* [Exercise directions]: Look in the material below for the line with "open_for_an_hour t0 j a" and the line with "Definition still_open (t0", then set down exactly those two lines and all lines between, nothing more.

=== Supplied data ===

(** ** What the world does with a batch of commands *)
Section Batch.
Context {W : Type} `{!EcsWorld W, !EcsLaws W} {B : Type} `{!BiMap B, !BiMapLaws B}.
Context {Al : Type} `{!Allocator Al} {issued : Al -> NetworkId -> Prop} `{!AllocatorLaws Al issued}.
Context {Wi : Wire} {PC : ProtocolConsts}.
Abbreviation adapter := (Adapter W B Al).
Implicit Types (a : adapter) (w : W).

(** Client [c] steers the entity [e] under the id [nid]. *)
Record steers a (c : ClientId) (nid : NetworkId) (e : Entity) : Prop := {
  st_id : bi_left (ad_bimap a) nid = Some e;
  st_owner : w_get (ad_world a) e CNetworkOwner = Some c;
  st_session : is_Some (w_get (ad_world a) e CSessionAgent);
  st_replicator : btree_get INPUT_COMMAND_KIND (ad_replicators a) = Some InputCommandReplicator }.

(** The tick of the last command of an entity. *)
Definition last_tick w e : option Z := li_last_client_tick <$> w_get w e CLatestInput.

(** Ticks that go on from [last] without a gap of more than 600; the first command of all is at
    most 600 ahead of the server. *)
Fixpoint follows (s : Z) (last : option Z) (ts : list Z) : Prop :=
  match ts with
  | [] => True
  | t :: ts =>
      match last with
      | Some l => l < t <= sat_add 64 l MAX_FORWARD_TICK_JUMP
      | None => t <= sat_add 64 s MAX_FORWARD_TICK_JUMP
      end /\ follows s (Some t) ts
  end.

Lemma apply_update_ref_reps a cu : reps_ok a -> reps_ok (apply_update_ref a cu).
Proof. intros Hr. unfold reps_ok. by rewrite (proj1 (proj2 (apply_update_ref_owner a cu (mkEntity 0) Hr))). Qed.

(** One command. *)
Lemma one_command a c nid e u command :
  steers a c nid e -> cu_network_id u = nid -> cu_component_kind u = INPUT_COMMAND_KIND ->
  deserialize_command (cu_payload u) = Some command ->
  follows (server_tick (ad_world a)) (last_tick (ad_world a) e) [ic_tick command] ->
  let a' := apply_update_ref a (c, u) in
  w_get (ad_world a') e CLatestInput = Some (mkLatestInput command (ic_tick command)) /\
  steers a' c nid e /\ server_tick (ad_world a') = server_tick (ad_world a).
Proof.
  intros [H1 H2 H3 H4] <- Hk Hd [Hf _]. cbn zeta. unfold apply_update_ref.
  rewrite H1, decide_True, Hk, H4 by done.
  pose proof (get_alive (ad_world a) e CNetworkOwner c H2) as Ha.
  assert (rep_apply InputCommandReplicator (ad_world a) e u =
            w_put (ad_world a) e CLatestInput (mkLatestInput command (ic_tick command))) as E.
  { cbn. unfold input_apply, validate_access_gate, has. rewrite H2. destruct H3 as [v ->]. cbn.
    rewrite Hd. unfold last_tick in Hf.
    destruct (w_get (ad_world a) e CLatestInput) as [l|] eqn:Hl; cbn in Hf.
    - apply (apply_command_accept _ _ l); [done|]. unfold accepts, is_valid_jump.
      by rewrite (proj2 (Z.ltb_lt _ _)), (proj2 (Z.leb_le _ _)) by lia.
    - rewrite apply_command_first, Z.min_l by (done || lia). by destruct command. }
  cbn [set_world ad_world] in *. rewrite E. split; [by apply put_get_eq|]. split.
  - split; cbn; [done | | | done]; rewrite put_get_ne by (by right); done.
  - unfold server_tick. by rewrite put_res_frame.
Qed.

(** An update of another client. *)
Lemma bystander_command a c nid e c' u :
  reps_ok a -> steers a c nid e -> c' <> c ->
  let a' := apply_update_ref a (c', u) in
  reps_ok a' /\ steers a' c nid e /\ last_tick (ad_world a') e = last_tick (ad_world a) e /\
  w_get (ad_world a') e CLatestInput = w_get (ad_world a) e CLatestInput /\
  server_tick (ad_world a') = server_tick (ad_world a).
Proof.
  intros Hr [H1 H2 H3 H4] Hne. cbn zeta.
  destruct (apply_update_ref_owner a (c', u) e Hr) as (Ho & Hreps & Hb).
  assert (forall k, w_get (ad_world (apply_update_ref a (c', u))) e k = w_get (ad_world a) e k) as Hg.
  { intros k. apply apply_update_ref_frame; [done|]. rewrite H2. congruence. }
  split; [by unfold reps_ok; rewrite Hreps|]. split; [|split; [by unfold last_tick; rewrite Hg|]].
  - split; [by rewrite Hb | by rewrite Hg | by rewrite Hg | by rewrite Hreps].
  - split; [apply Hg|]. unfold server_tick. by rewrite apply_update_ref_res.
Qed.

(** A batch in which the updates of [c] are these commands, in order. *)
Lemma commands us : forall a c nid e cs,
  reps_ok a -> steers a c nid e ->
  Forall2 (fun cu command => cu_network_id cu.2 = nid /\ cu_component_kind cu.2 = INPUT_COMMAND_KIND /\
             deserialize_command (cu_payload cu.2) = Some command)
    (filter (fun cu => cu.1 = c) us) cs ->
  follows (server_tick (ad_world a)) (last_tick (ad_world a) e) (ic_tick <$> cs) ->
  w_get (ad_world (foldl apply_update_ref a us)) e CLatestInput =
    match last cs with
    | Some command => Some (mkLatestInput command (ic_tick command))
    | None => w_get (ad_world a) e CLatestInput
    end.
Proof.
  induction us as [|[c' u] us IH]; intros a c nid e cs Hr Hs Hall Hf.
  { inversion Hall. by subst. }
  cbn [foldl]. rewrite filter_cons in Hall. destruct (decide _) as [Heq|Hne]; cbn [fst] in *.
  - subst c'. inversion Hall as [|? x ? cs' (Hn & Hk & Hd) Hall']. subst cs. destruct Hf as [Hf1 Hf].
    destruct (one_command a c nid e u x) as (Hg & Hs' & Ht); [done..|].
    pose proof (apply_update_ref_reps a (c, u) Hr) as Hr'.
    rewrite (IH _ c nid e cs' Hr' Hs' Hall').
    + rewrite last_cons. by destruct (last cs').
    + rewrite Ht. unfold last_tick. by rewrite Hg.
  - destruct (bystander_command a c nid e c' u Hr Hs Hne) as (Hr' & Hs' & Hl & Hg & Ht).
    rewrite (IH _ c nid e cs Hr' Hs' Hall); [by rewrite Hg|]. by rewrite Ht, Hl.
Qed.
End Batch.

(** ** The tick *)
Section Serving.
Context {W : Type} `{!EcsWorld W, !EcsLaws W} {B : Type} `{!BiMap B, !BiMapLaws B}.
Context {Al : Type} `{!Allocator Al} {issued : Al -> NetworkId -> Prop} `{!AllocatorLaws Al issued}.
Context {Wi : Wire} {PC : ProtocolConsts} {LM : Libm} {RR : RandomRange} {SH : StdHasher}.
Context `{LIB : !AuthLib, STR : !RustStr} {R : Type} `{!Reassembler R}.
Context {EN : Encoder} {WP : WireProtocol} {HO : HashOrder}.
Context {Cl Nt : Type} `{RC : !RenetClient Cl} `{BW : !BotWire, CL : !CodecLaws}.
Context (random : nat -> f32) (env : string -> option string) (fuel : nat).
#[local] Instance bot_world : WorldState (Adapter W B Al) := adapter_world fuel.
Abbreviation ctx := (Ctx ClockedAuth R (Adapter W B Al)).
Implicit Types (cx : ctx) (b : Bot Cl Nt).

(** The session is open, and stays so: it was active at the second [t0] or later, and the clock
    reads at most an hour more than that. *)
Definition open_for_an_hour (t0 : Z) (jti : string) (a : ClockedAuth) : Prop :=
  (exists activity, session_activity (ca_auth a) !! jti = Some activity /\ t0 <= activity) /\
  forall n, t0 <= timestamp (ca_clock a n) <= t0 + 3600.

Lemma open_confirmed t0 jti tick a :
  open_for_an_hour t0 jti a ->
  exists a', av_is_session_authorized a jti tick = (true, a') /\ open_for_an_hour t0 jti a'.
Proof.
  intros [(act & Ha & Hle) Hc]. cbn. unfold is_session_authorized_with_tick. rewrite Ha.
  pose proof (Hc (ca_reads a)) as Hnow.
  rewrite (proj2 (Z.ltb_ge _ _)) by lia.
  destruct (match tick with Some _ => _ | None => _ end); eexists; (split; [done|]); split; cbn; eauto.
  rewrite lookup_alter, Ha, decide_True by done. cbn. eexists. split; [done|]. lia.
Qed.

Lemma open_kept t0 j jti tick a :
  open_for_an_hour t0 j a -> open_for_an_hour t0 j (av_is_session_authorized a jti tick).2.
Proof.
  intros [(act & Ha & Hle) Hc]. pose proof (Hc (ca_reads a)) as Hnow. cbn.
  unfold is_session_authorized_with_tick.
  destruct (session_activity (ca_auth a) !! jti) as [act'|]; [|split; cbn; eauto].
  destruct (3600 <? _); [split; cbn; eauto|].
  destruct (match tick with Some _ => _ | None => _ end); split; cbn; eauto.
  rewrite lookup_alter. case_decide; subst; rewrite Ha; eexists; (split; [done|]); cbn; lia.
Qed.

(** Every session that was open is. *)
Definition still_open (t0 : Z) cx cx' : Prop := forall j,
  open_for_an_hour t0 j (ts_auth_service (cx_sched cx)) ->
  open_for_an_hour t0 j (ts_auth_service (cx_sched cx')).

(** Data of a client that only plays: an update, a batch of updates or a ping. *)
Definition plays (data : bytes) : Prop :=
  match decode_event data with
  | Err _ | Ok (ReplicationBatch _ _) | Ok (Ping _ _) => True
  | _ => False
  end.

(** It becomes updates of this client, and nothing else changes. *)
Lemma play_message tick cx c session agent t0 data ev :
  ts_authenticated_clients (cx_sched cx) !! c = Some (session, agent) ->
  open_for_an_hour t0 (vs_jti session) (ts_auth_service (cx_sched cx)) -> plays data ->
  ev = UnreliableMessage c data \/ ev = ReliableMessage c data ->
  exists cx' us, process_event env tick cx ev = Ret cx' /\
    cx_updates cx' = cx_updates cx ++ (pair c <$> us) /\ cx_world cx' = cx_world cx /\
    ts_authenticated_clients (cx_sched cx') = ts_authenticated_clients (cx_sched cx) /\
    still_open t0 cx cx' /\
    (forall err u, decode_event data = Err err -> decode data = Ok u -> us = [u]).
Proof.
  intros Hc Ho Hp Hev.
  destruct (open_confirmed t0 (vs_jti session) (Some tick) _ Ho) as (a' & Ha & _).
  assert (normalize cx ev = (Some (c, data), cx)) as Hn.
  { unfold plays in Hp. destruct Hev as [-> | ->]; cbn; by repeat case_match. }
  assert (still_open t0 cx (upd_sched cx (set_auth_service (cx_sched cx) a'))) as Hk.
  { intros j Hj. cbn. apply (open_kept _ _ (vs_jti session) (Some tick)) in Hj. by rewrite Ha in Hj. }
  unfold process_event. rewrite Hn. unfold authenticate. rewrite Hc, Ha. unfold plays in Hp.
  destruct (decode_event data) as [[]|err] eqn:He; try done.
  - eexists _, []. split; [reflexivity|]. cbn. rewrite app_nil_r. by split_and!.
  - eexists _, (to_update c <$> events).*2. split; [reflexivity|]. cbn.
    rewrite <- !list_fmap_compose. by split_and!.
  - destruct (decode data) as [u|] eqn:Hd.
    + eexists _, [u]. split; [reflexivity|]. cbn. split_and!; try done. by intros ? ? _ [= <-].
    + eexists _, []. split; [reflexivity|]. cbn. rewrite app_nil_r. by split_and!.
Qed.

(** The events of a tick: messages of the bot, [ms], among those of other clients, all with open
    sessions. *)
Inductive traffic (t0 : Z) cx (c : ClientId) : list NetworkEvent -> list bytes -> Prop :=
| tr_nil : traffic t0 cx c [] []
| tr_bot m evs ms :
    traffic t0 cx c evs ms -> traffic t0 cx c (UnreliableMessage c m :: evs) (m :: ms)
| tr_other ev c' session agent data evs ms :
    ev = UnreliableMessage c' data \/ ev = ReliableMessage c' data -> c' <> c ->
    ts_authenticated_clients (cx_sched cx) !! c' = Some (session, agent) ->
    open_for_an_hour t0 (vs_jti session) (ts_auth_service (cx_sched cx)) -> plays data ->
    traffic t0 cx c evs ms -> traffic t0 cx c (ev :: evs) ms.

===

* [Result]:
  open_for_an_hour t0 j a -> open_for_an_hour t0 j (av_is_session_authorized a jti tick).2.
Proof.
  intros [(act & Ha & Hle) Hc]. pose proof (Hc (ca_reads a)) as Hnow. cbn.
  unfold is_session_authorized_with_tick.
  destruct (session_activity (ca_auth a) !! jti) as [act'|]; [|split; cbn; eauto].
  destruct (3600 <? _); [split; cbn; eauto|].
  destruct (match tick with Some _ => _ | None => _ end); split; cbn; eauto.
  rewrite lookup_alter. case_decide; subst; rewrite Ha; eexists; (split; [done|]); cbn; lia.
Qed.

(** Every session that was open is. *)
Definition still_open (t0 : Z) cx cx' : Prop := forall j,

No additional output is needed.